• _Work order_: Extract precisely the lines of the entries below, from the first line through the line containing "cbv beta iota delta [negb].".

----- Extracted information -----

(** ** What the handlers leave alone *)

(** X12: submission, revert, finalize and unfinalize write to no
    pipeline other than the session's, and never to the session store,
    whatever they are given and whatever they answer. *)
Theorem handlers_frame wf k form m now w pid :
  pid ≠ pipeline_id_of w →
  (store (handle_step_submit wf k form w).2 !! pid = store w !! pid ∧
   db (handle_step_submit wf k form w).2 = db w) ∧
  (store (handle_revert wf form w).2 !! pid = store w !! pid ∧
   db (handle_revert wf form w).2 = db w) ∧
  (store (finalize wf m now w).2 !! pid = store w !! pid ∧
   db (finalize wf m now w).2 = db w) ∧
  (store (unfinalize wf w).2 !! pid = store w !! pid ∧
   db (unfinalize wf w).2 = db w).
Proof.
  intros Hpid. split_and!.
  - revert Hpid. destruct w as [st d ns]. unfold pipeline_id_of.
    cbn [db]. intros Hpid.
    unfold handle_step_submit, lookup_step, clear_steps_from. run.
    destruct (steps_indices wf !! k) as [i|]; [|done].
    destruct (steps wf !! i) as [step|]; [|done].
    cbv beta iota delta [fst snd store db notices].
    destruct (bool_decide (done step = "finalized")).
    { cbn [snd store]. by rewrite lookup_insert_ne. }
    destruct (validate_step wf k _) as [[|] msg]; [|done].
    cbv beta iota delta [negb].
    destruct (step_position k (steps wf));
      cbv beta iota delta [fst snd store db notices];
      destruct (bool_decide (next_step_id wf i = Some "finalize"));
      cbn [snd store]; by rewrite !lookup_insert_ne.
  - revert Hpid. destruct w as [st d ns]. unfold pipeline_id_of.
    cbn [db]. intros Hpid. unfold handle_step_submit, lookup_step. run.
    destruct (steps_indices wf !! k) as [i|]; [|done].
    destruct (steps wf !! i) as [step|]; [|done].
    cbv beta iota delta [fst snd store db notices].
    destruct (bool_decide (done step = "finalized")); [done|].
    destruct (validate_step wf k _) as [[|] msg]; [|done].
    unfold clear_steps_from. run.
    destruct (step_position k (steps wf));
      cbv beta iota delta [fst snd store db notices negb];
      by destruct (bool_decide (next_step_id wf i = Some "finalize")).
  - revert Hpid. destruct w as [st d ns]. unfold pipeline_id_of.
    cbn [db]. intros Hpid. unfold handle_revert, clear_steps_from. run.
    destruct (form !! "step_id") as [sid|]; [|done].
    destruct (bool_decide (sid = "")); [done|].
    destruct (step_position sid (steps wf));
      cbn [fst snd store]; by rewrite !lookup_insert_ne.
  - destruct w as [st d ns]. unfold handle_revert, clear_steps_from. run.
    destruct (form !! "step_id") as [sid|]; [|done].
    destruct (bool_decide (sid = "")); [done|].
    by destruct (step_position sid (steps wf)).
  - destruct m.
    + by rewrite finalize_GET_world.
    + revert Hpid. destruct w as [st d ns]. unfold pipeline_id_of.
      cbn [db]. intros Hpid. unfold finalize. run.
      destruct (last (steps wf)); [|done].
      cbn [fst snd store]. by rewrite lookup_insert_ne.
  - destruct m.
    + by rewrite finalize_GET_world.
    + destruct w as [st d ns]. unfold finalize. run.
      by destruct (last (steps wf)).
  - rewrite unfinalize_eq. cbn [snd store]. by rewrite lookup_insert_ne.
  - by rewrite unfinalize_eq.
Qed.

(** ** The two completeness tests *)

(** X13: [init] tests completeness by the presence of each step's field,
    finalize by its truth: a state that is complete for finalize is complete
    for [init]; both agree with rendering on what finalized means. *)
Theorem complete_for_finalize_is_complete_for_init wf
    (state : gmap string entry) :
  all_complete wf state = true →
  init_all_steps_complete wf state = true ∧
  init_is_finalized state = is_finalized state.
Proof.
  intros H. split.
  - unfold all_complete, init_all_steps_complete in *.
    rewrite forallb_forall in *. intros s Hs. specialize (H s Hs).
    unfold has_data in H.
    destruct (state !! id s) as [[d|x]|]; try done.
    simpl. apply bool_decide_eq_true_2.
    destruct (d !! done s); [by eexists|done].
  - unfold init_is_finalized, is_finalized.
    by destruct (state !! "finalize").
Qed.

(** ** Repeating a submission; the steps before *)

(** X14: submitting the same form to the same step a second time gives
    the same answer and leaves the pipeline table as the first submission
    left it. *)
Theorem resubmit_same_value wf k form w i p step :
  steps_indices wf !! k = Some i →
  steps wf !! i = Some step →
  done step ≠ "finalized" →
  (validate_step wf k (default "" (form !! done step))).1 = true →
  step_position k (steps wf) = Some p →
  let w1 := (handle_step_submit wf k form w).2 in
  (handle_step_submit wf k form w1).1 = (handle_step_submit wf k form w).1 ∧
  store (handle_step_submit wf k form w1).2 = store w1.
Proof.
  intros Hidx Hstep Hreg Hvalid Hpos w1. subst w1.
  rewrite !(handle_step_submit_regular wf k form _ i p step) by done.
  cbn [fst snd store]. split; [done|].
  rewrite current_state_insert. unfold pipeline_id_of. cbn [db].
  rewrite insert_insert_eq. f_equal.
  unfold submitted_state. apply map_eq. intros j.
  pose proof (step_position_in_drop _ _ _ Hpos) as Hk.
  destruct (decide ("_revert_target" = j)) as [<-|Hj].
  { by rewrite !lookup_delete_eq. }
  rewrite !lookup_delete_ne by done.
  destruct (decide (k = j)) as [<-|Hkj].
  { by rewrite !lookup_insert_eq. }
  rewrite !lookup_insert_ne by done.
  destruct (decide (j ∈ id <$> drop p (steps wf))) as [Hin|Hin].
  - by rewrite !clear_entries_cleared.
  - rewrite !clear_entries_other by done.
    rewrite lookup_delete_ne by done. rewrite lookup_insert_ne by done.
    by rewrite clear_entries_other.
Qed.

Lemma earlier_step_not_in_drop (l : list Step) j p s :
  NoDup (id <$> l) → j < p → l !! j = Some s → id s ∉ id <$> drop p l.
Proof.
  intros Hnd Hlt Hj (s' & Heq & Hs')%list_elem_of_fmap.
  apply list_elem_of_lookup in Hs' as [q Hq]. rewrite lookup_drop in Hq.
  assert (j = p + q); [|lia].
  eapply NoDup_lookup; [exact Hnd| |].
  - by rewrite list_lookup_fmap, Hj.
  - by rewrite list_lookup_fmap, Hq; simpl; rewrite Heq.
Qed.

(** X15: a valid submission to a step leaves the entry of every earlier
    step as it was. *)
Theorem submit_keeps_earlier_steps wf k form w i step j s :
  steps_indices wf !! k = Some i →
  steps wf !! i = Some step →
  done step ≠ "finalized" →
  (validate_step wf k (default "" (form !! done step))).1 = true →
  NoDup (id <$> steps wf) →
  j < i →
  steps wf !! j = Some s →
  id s ≠ "_revert_target" →
  current_state (handle_step_submit wf k form w).2 !! id s
  = current_state w !! id s.
Proof.
  intros Hidx Hstep Hreg Hvalid Hnd Hlt Hj Hrt.
  destruct (steps_indices_Some _ _ _ Hidx) as (s0 & Hs0 & Hid).
  assert (s0 = step) by congruence. subst s0.
  pose proof (step_position_NoDup _ _ _ Hnd Hstep) as Hpos.
  rewrite Hid in Hpos.
  rewrite (handle_step_submit_regular wf k form w i i step) by done.
  cbn [snd]. rewrite current_state_insert. unfold submitted_state.
  rewrite lookup_delete_ne by done.
  rewrite lookup_insert_ne.
  - apply clear_entries_other. by eapply earlier_step_not_in_drop.
  - intros Heq. assert (i = j); [|lia].
    eapply NoDup_lookup; [exact Hnd| |].
    + by rewrite list_lookup_fmap, Hstep; simpl; rewrite Hid.
    + by rewrite list_lookup_fmap, Hj; simpl; rewrite Heq.
Qed.
Lemma compose_passes t raw raw2 r1 p1 r2 p2 t12 ts :
  processTree t raw (r1 || r2) (p1 || p2) = Done (t12, ts, None) ->
  exists t1 ts2,
    processTree t raw r1 p1 = Done (t1, ts, None)
    /\ processTree t1 raw2 r2 p2 = Done (t12, ts2, None).
Proof.
  rewrite !processTree_spec. intros [= <- <- He].
  apply no_error_reported in He.
  destruct (firstError_weaken _ _ _ He) as [H1 H2].
  eexists _, _. split.
  - rewrite (proj2 (no_error_reported _ _ _ _) H1).
    rewrite !namesUntil_ok by (by rewrite <- firstError_list). reflexivity.
  - rewrite processTree_spec. cbn [Name Root].
    assert (G : firstError p2
                  (ListNodeP (afterList (after r1 p1) (fails p1) (Root t)))
                = None).
    { change (firstError p2 (after r1 p1 (ListNodeP (Root t))) = None).
      unfold firstError in *. destruct p2; [|done].
      rewrite firstBad_after by done.
      destruct p1; by destruct (firstBad (ListNodeP (Root t))). }
    rewrite (proj2 (no_error_reported _ _ _ _) G).
    pose proof (after_compose r1 p1 r2 p2 (ListNodeP (Root t)) He) as Hc.
    cbn [after] in Hc. injection Hc as ->. reflexivity.
Qed.

(** X7.  Two passes compose: when the pass with the modes of both raises
    no error, running a pass with the first modes and then a pass with the
    second modes on its result raises no error either and leaves exactly
    the tree of the single pass; the first pass returns the same reference
    list. *)
Theorem passes_compose t raw raw2 r1 p1 r2 p2 t12 ts :
  processTree t raw (r1 || r2) (p1 || p2) = Done (t12, ts, None) ->
  exists t1 ts2,
    processTree t raw r1 p1 = Done (t1, ts, None)
    /\ processTree t1 raw2 r2 p2 = Done (t12, ts2, None).
Proof. apply compose_passes. Qed.

Lemma passes_compose_witness :
  exists t1 ts2,
    processTree exampleTemplate exampleSource true false
      = Done (t1, ["a.html"; "foot"], None)
    /\ processTree t1 EmptyString false true
       = Done (exampleRewritten, ts2, None).
Proof.
  refine (passes_compose exampleTemplate exampleSource EmptyString
            true false false true exampleRewritten ["a.html"; "foot"] _).
  vm_compute. reflexivity.
Defined.

(** X8.  A second pass is a no-op on the tree: when a pass raised no
    error, the same pass on its result leaves that result as it is and
    raises no error. *)
Theorem second_pass_changes_nothing t raw raw2 render partial t' ts :
  processTree t raw render partial = Done (t', ts, None) ->
  exists ts', processTree t' raw2 render partial = Done (t', ts', None).
Proof.
  intros H.
  assert (H' : processTree t raw (render || render) (partial || partial)
               = Done (t', ts, None)) by (by rewrite !orb_diag).
  destruct (compose_passes t raw raw2 _ _ _ _ _ _ H')
    as (t1 & ts2 & H1 & H2).
  rewrite H in H1. injection H1 as <-. by exists ts2.
Qed.

Lemma second_pass_changes_nothing_witness :
  exists ts',
    processTree exampleRewritten exampleSource true true
    = Done (exampleRewritten, ts', None).
Proof.
  refine (second_pass_changes_nothing exampleTemplate exampleSource
            exampleSource true true exampleRewritten ["a.html"; "foot"] _).
  vm_compute. reflexivity.
Defined.

Section Frame.
Variables render partial : bool.

Lemma rewrites_nodes ns :
  Forall (fun x => rewrites x (after render partial x)) ns ->
  Forall2 rewrites ns
    (afterNodes (after render partial) (fails partial) ns).
Proof.
  induction 1 as [|x r Hx _ IH]; [constructor|].
  rewrite afterNodes_cons. constructor; [done|].
  destruct (fails partial x); [|done].
  clear. induction r; constructor; [apply rewrites_same|done].
Qed.
Lemma step_from_decoded o w :
  state w = Some Decoded -> state (step o w) = Some Decoded.
Proof.
  unfold state. intros H.
  destruct (step_payload o w) as [E|(i & j & out & v & _ & _ & _ & _ & E)];
    rewrite E; [exact H|reflexivity].
Qed.

Lemma step_from_compressed o w :
  state w = Some Compressed ->
  state (step o w) = Some Compressed \/ state (step o w) = Some Decoded.
Proof.
  unfold state. intros H.
  destruct (step_payload o w) as [E|(i & j & out & v & _ & _ & _ & _ & E)];
    rewrite E; [left; exact H|right; reflexivity].
Qed.

Lemma states_decoded ops : forall w,
  state w = Some Decoded ->
  states ops w = repeat (Some Decoded) (S (List.length ops)).
Proof.
  induction ops as [|o ops IH]; intros w H; simpl.
  - now rewrite H.
  - rewrite H. f_equal. apply IH. now apply step_from_decoded.
Qed.

Lemma states_compressed ops : forall w,
  state w = Some Compressed ->
  exists n m,
    states ops w = (repeat (Some Compressed) (S n) ++ repeat (Some Decoded) m)%list.
Proof.
  induction ops as [|o ops IH]; intros w H; simpl.
  - exists 0%nat, 0%nat. now rewrite H.
  - rewrite H. destruct (step_from_compressed o w H) as [Hc|Hd].
    + destruct (IH _ Hc) as (n & m & E). exists (S n), m. now rewrite E.
    + exists 0%nat, (S (List.length ops)). simpl. f_equal.
      now apply states_decoded.
Qed.

End DataFacts.

(** After a successful decode of a truthy value the second call is served
    from the memoized value, without a second decompression. *)
Lemma payload_memoized_truthy
      (moment : string -> Moment) (from_base64 : string -> Buffer)
      (gunzip : Buffer -> JsError + Buffer) (JSON_parse : string -> JsError + JSON)
      (json : Data.Wire) (f g : nat) (out : Buffer) (v : JSON) :
  gunzip (from_base64 (Data.w_payload json)) = inr out ->
  JSON_parse (toString_ascii out) = inr v ->
  truthy v = true ->
  Data.log (Data.run gunzip JSON_parse (twice f g) (Data.init moment from_base64 json)) =
  [Data.Gunzip (from_base64 (Data.w_payload json));
   Data.Next f None (Some v); Data.Next g None (Some v)].
Proof.
  intros Hg Hp Ht. unfold twice, Data.run. simpl.
  unfold Data.gunzip_done. simpl. rewrite Hg, Hp. simpl.
  unfold Data.payload. simpl. rewrite Ht. reflexivity.
Qed.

-----

• _Written answer_:
(** ** What the handlers leave alone *)

(** X12: submission, revert, finalize and unfinalize write to no
    pipeline other than the session's, and never to the session store,
    whatever they are given and whatever they answer. *)
Theorem handlers_frame wf k form m now w pid :
  pid ≠ pipeline_id_of w →
  (store (handle_step_submit wf k form w).2 !! pid = store w !! pid ∧
   db (handle_step_submit wf k form w).2 = db w) ∧
  (store (handle_revert wf form w).2 !! pid = store w !! pid ∧
   db (handle_revert wf form w).2 = db w) ∧
  (store (finalize wf m now w).2 !! pid = store w !! pid ∧
   db (finalize wf m now w).2 = db w) ∧
  (store (unfinalize wf w).2 !! pid = store w !! pid ∧
   db (unfinalize wf w).2 = db w).
Proof.
  intros Hpid. split_and!.
  - revert Hpid. destruct w as [st d ns]. unfold pipeline_id_of.
    cbn [db]. intros Hpid.
    unfold handle_step_submit, lookup_step, clear_steps_from. run.
    destruct (steps_indices wf !! k) as [i|]; [|done].
    destruct (steps wf !! i) as [step|]; [|done].
    cbv beta iota delta [fst snd store db notices].
    destruct (bool_decide (done step = "finalized")).
    { cbn [snd store]. by rewrite lookup_insert_ne. }
    destruct (validate_step wf k _) as [[|] msg]; [|done].
    cbv beta iota delta [negb].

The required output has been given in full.